» PROBLEM DESCRIPTION: What is needed is an exact copy of every entry below.

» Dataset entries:
Lemma SFltb_key a b : isnan a = false -> isnan b = false -> SFltb a b = true <-> key_lt (key a) (key b).
Proof.
  intros Ha Hb. unfold SFltb. pose proof (SFcompare_key a b Ha Hb) as H. destruct (key a) as [[? ?] ?], (key b) as [[? ?] ?].
  destruct (SFcompare a b) as [[]|]; cbn in *; split; intros; try done; try lia. injection H as; lia.
Qed.
Lemma SFeqb_key a b : isnan a = false -> isnan b = false -> SFeqb a b = true <-> key a = key b.
Proof.
  intros Ha Hb. unfold SFeqb. pose proof (SFcompare_key a b Ha Hb) as H. destruct (key a) as [[? ?] ?], (key b) as [[? ?] ?].
  destruct (SFcompare a b) as [[]|]; cbn in *; split; intros E; try done; try (injection E as; lia).
Qed.
Lemma SFleb_key a b : isnan a = false -> isnan b = false -> SFleb a b = true <-> ~ key_lt (key b) (key a).
Proof.
  intros Ha Hb. unfold SFleb. pose proof (SFcompare_key a b Ha Hb) as H. destruct (key a) as [[? ?] ?], (key b) as [[? ?] ?].
  destruct (SFcompare a b) as [[]|]; cbn in *; split; intros E; try done; try lia. injection H as; lia.
Qed.

(** ** The order of members *)
Lemma cmp_obj_cons b c x y : cmp_obj (b :: x) (c :: y) = if code b =? code c then cmp_obj x y else code b - code c.
Proof.
  unfold cmp_obj, sdslen. cbn. destruct (Z.eqb_spec (code b) (code c)) as [E|E].
  - destruct (_ =? 0); [|done]. lia.
  - destruct (Z.eqb_spec (code b - code c) 0); [lia|done].
Qed.

Lemma cmp_obj_nil_l y : cmp_obj [] y = - sdslen y.
Proof. done. Qed.
Lemma cmp_obj_nil_r x : cmp_obj x [] = sdslen x.
Proof. destruct x; [done|]. unfold cmp_obj, sdslen. cbn. lia. Qed.

Ltac cmp_nil := intros; rewrite ?cmp_obj_nil_l, ?cmp_obj_nil_r in *; unfold sdslen in *; cbn [length] in *; lia.

Lemma cmp_obj_refl x : cmp_obj x x = 0.
Proof. induction x as [|b x IH]; [done|]. by rewrite cmp_obj_cons, Z.eqb_refl. Qed.

Lemma cmp_obj_eq x y : cmp_obj x y = 0 <-> x = y.
Proof.
  split; [|intros ->; apply cmp_obj_refl]. revert y. induction x as [|b x IH]; intros [|c y]; [done|cmp_nil|cmp_nil|].
  rewrite cmp_obj_cons. destruct (Z.eqb_spec (code b) (code c)) as [E|E]; [|lia]. intros H. f_equal; [|by apply IH].
  by rewrite <- (chr_code b), E, chr_code.
Qed.

Lemma cmp_obj_flip x y : cmp_obj y x = - cmp_obj x y.
Proof.
  revert y. induction x as [|b x IH]; intros [|c y]; [done|cmp_nil|cmp_nil|]. rewrite !cmp_obj_cons, (Z.eqb_sym (code c)).
  destruct (_ =? _); [apply IH|lia].
Qed.

Lemma cmp_obj_trans x y w : cmp_obj x y < 0 -> cmp_obj y w < 0 -> cmp_obj x w < 0.
Proof.
  revert y w. induction x as [|b x IH]; intros [|c y] [|d w]; try cmp_nil. rewrite !cmp_obj_cons.
  destruct (Z.eqb_spec (code b) (code c)), (Z.eqb_spec (code c) (code d)), (Z.eqb_spec (code b) (code d)); try lia. apply IH.
Qed.

(** ** The order of elements *)
Abbreviation elt := (spec_float * sds)%type (only parsing).
Definition elt_of (c : cell) : elt := (c_score c, c_obj c).
Definition elt_lt (a b : elt) : bool :=
  SFltb (fst a) (fst b) || (SFeqb (fst a) (fst b) && (cmp_obj (snd a) (snd b) <? 0)).
Definition elt_le (a b : elt) : bool :=
  SFltb (fst a) (fst b) || (SFeqb (fst a) (fst b) && (cmp_obj (snd a) (snd b) <=? 0)).
Definition num (a : elt) : Prop := isnan (fst a) = false.
Definition sorted (l : list elt) : Prop := StronglySorted (fun a b => elt_lt a b = true) l.

Lemma elt_lt_key a b : num a -> num b ->
  elt_lt a b = true <-> key_lt (key (fst a)) (key (fst b)) \/ key (fst a) = key (fst b) /\ cmp_obj (snd a) (snd b) < 0.
Proof.
  intros Ha Hb. unfold elt_lt. rewrite orb_true_iff, andb_true_iff, SFltb_key, SFeqb_key, Z.ltb_lt by done. tauto.
Qed.
Lemma elt_le_key a b : num a -> num b ->
  elt_le a b = true <-> key_lt (key (fst a)) (key (fst b)) \/ key (fst a) = key (fst b) /\ cmp_obj (snd a) (snd b) <= 0.
Proof.
  intros Ha Hb. unfold elt_le. rewrite orb_true_iff, andb_true_iff, SFltb_key, SFeqb_key, Z.leb_le by done. tauto.
Qed.

Lemma key_lt_trans a b c : key_lt a b -> key_lt b c -> key_lt a c.
Proof. destruct a as [[? ?] ?], b as [[? ?] ?], c as [[? ?] ?]. cbn. lia. Qed.
Lemma key_lt_irrefl a : ~ key_lt a a.
Proof. destruct a as [[? ?] ?]. cbn. lia. Qed.
Lemma key_lt_total a b : key_lt a b \/ a = b \/ key_lt b a.
Proof.
  destruct a as [[a1 a2] a3], b as [[b1 b2] b3]. cbn. destruct (decide ((a1, a2, a3) = (b1, b2, b3))) as [E|E]; [by right; left|].
  assert (a1 <> b1 \/ a2 <> b2 \/ a3 <> b3); [|lia].
  destruct (decide (a1 = b1)), (decide (a2 = b2)), (decide (a3 = b3)); subst; try tauto.
Qed.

» FINAL ANSWER:
Lemma SFltb_key a b : isnan a = false -> isnan b = false -> SFltb a b = true <-> key_lt (key a) (key b).
Proof.
  intros Ha Hb. unfold SFltb. pose proof (SFcompare_key a b Ha Hb) as H. destruct (key a) as [[? ?] ?], (key b) as [[? ?] ?].
  destruct (SFcompare a b) as [[]|]; cbn in *; split; intros; try done; try lia. injection H as; lia.
Qed.
Lemma SFeqb_key a b : isnan a = false -> isnan b = false -> SFeqb a b = true <-> key a = key b.
Proof.
  intros Ha Hb. unfold SFeqb. pose proof (SFcompare_key a b Ha Hb) as H. destruct (key a) as [[? ?] ?], (key b) as [[? ?] ?].
  destruct (SFcompare a b) as [[]|]; cbn in *; split; intros E; try done; try (injection E as; lia).
Qed.
Lemma SFleb_key a b : isnan a = false -> isnan b = false -> SFleb a b = true <-> ~ key_lt (key b) (key a).
Proof.
  intros Ha Hb. unfold SFleb. pose proof (SFcompare_key a b Ha Hb) as H. destruct (key a) as [[? ?] ?], (key b) as [[? ?] ?].
  destruct (SFcompare a b) as [[]|]; cbn in *; split; intros E; try done; try lia. injection H as; lia.
Qed.

(** ** The order of members *)
Lemma cmp_obj_cons b c x y : cmp_obj (b :: x) (c :: y) = if code b =? code c then cmp_obj x y else code b - code c.
Proof.
  unfold cmp_obj, sdslen. cbn. destruct (Z.eqb_spec (code b) (code c)) as [E|E].
  - destruct (_ =? 0); [|done]. lia.
  - destruct (Z.eqb_spec (code b - code c) 0); [lia|done].
Qed.

Lemma cmp_obj_nil_l y : cmp_obj [] y = - sdslen y.
Proof. done. Qed.
Lemma cmp_obj_nil_r x : cmp_obj x [] = sdslen x.
Proof. destruct x; [done|]. unfold cmp_obj, sdslen. cbn. lia. Qed.

Ltac cmp_nil := intros; rewrite ?cmp_obj_nil_l, ?cmp_obj_nil_r in *; unfold sdslen in *; cbn [length] in *; lia.

Lemma cmp_obj_refl x : cmp_obj x x = 0.
Proof. induction x as [|b x IH]; [done|]. by rewrite cmp_obj_cons, Z.eqb_refl. Qed.

Lemma cmp_obj_eq x y : cmp_obj x y = 0 <-> x = y.
Proof.
  split; [|intros ->; apply cmp_obj_refl]. revert y. induction x as [|b x IH]; intros [|c y]; [done|cmp_nil|cmp_nil|].
  rewrite cmp_obj_cons. destruct (Z.eqb_spec (code b) (code c)) as [E|E]; [|lia]. intros H. f_equal; [|by apply IH].
  by rewrite <- (chr_code b), E, chr_code.
Qed.

Lemma cmp_obj_flip x y : cmp_obj y x = - cmp_obj x y.
Proof.
  revert y. induction x as [|b x IH]; intros [|c y]; [done|cmp_nil|cmp_nil|]. rewrite !cmp_obj_cons, (Z.eqb_sym (code c)).
  destruct (_ =? _); [apply IH|lia].
Qed.

Lemma cmp_obj_trans x y w : cmp_obj x y < 0 -> cmp_obj y w < 0 -> cmp_obj x w < 0.
Proof.
  revert y w. induction x as [|b x IH]; intros [|c y] [|d w]; try cmp_nil. rewrite !cmp_obj_cons.
  destruct (Z.eqb_spec (code b) (code c)), (Z.eqb_spec (code c) (code d)), (Z.eqb_spec (code b) (code d)); try lia. apply IH.
Qed.

(** ** The order of elements *)
Abbreviation elt := (spec_float * sds)%type (only parsing).
Definition elt_of (c : cell) : elt := (c_score c, c_obj c).
Definition elt_lt (a b : elt) : bool :=
  SFltb (fst a) (fst b) || (SFeqb (fst a) (fst b) && (cmp_obj (snd a) (snd b) <? 0)).
Definition elt_le (a b : elt) : bool :=
  SFltb (fst a) (fst b) || (SFeqb (fst a) (fst b) && (cmp_obj (snd a) (snd b) <=? 0)).
Definition num (a : elt) : Prop := isnan (fst a) = false.
Definition sorted (l : list elt) : Prop := StronglySorted (fun a b => elt_lt a b = true) l.

Lemma elt_lt_key a b : num a -> num b ->
  elt_lt a b = true <-> key_lt (key (fst a)) (key (fst b)) \/ key (fst a) = key (fst b) /\ cmp_obj (snd a) (snd b) < 0.
Proof.
  intros Ha Hb. unfold elt_lt. rewrite orb_true_iff, andb_true_iff, SFltb_key, SFeqb_key, Z.ltb_lt by done. tauto.
Qed.
Lemma elt_le_key a b : num a -> num b ->
  elt_le a b = true <-> key_lt (key (fst a)) (key (fst b)) \/ key (fst a) = key (fst b) /\ cmp_obj (snd a) (snd b) <= 0.
Proof.
  intros Ha Hb. unfold elt_le. rewrite orb_true_iff, andb_true_iff, SFltb_key, SFeqb_key, Z.leb_le by done. tauto.
Qed.

Lemma key_lt_trans a b c : key_lt a b -> key_lt b c -> key_lt a c.
Proof. destruct a as [[? ?] ?], b as [[? ?] ?], c as [[? ?] ?]. cbn. lia. Qed.
Lemma key_lt_irrefl a : ~ key_lt a a.
Proof. destruct a as [[? ?] ?]. cbn. lia. Qed.
Lemma key_lt_total a b : key_lt a b \/ a = b \/ key_lt b a.
Proof.
  destruct a as [[a1 a2] a3], b as [[b1 b2] b3]. cbn. destruct (decide ((a1, a2, a3) = (b1, b2, b3))) as [E|E]; [by right; left|].
  assert (a1 <> b1 \/ a2 <> b2 \/ a3 <> b3); [|lia].
  destruct (decide (a1 = b1)), (decide (a2 = b2)), (decide (a3 = b3)); subst; try tauto.
Qed.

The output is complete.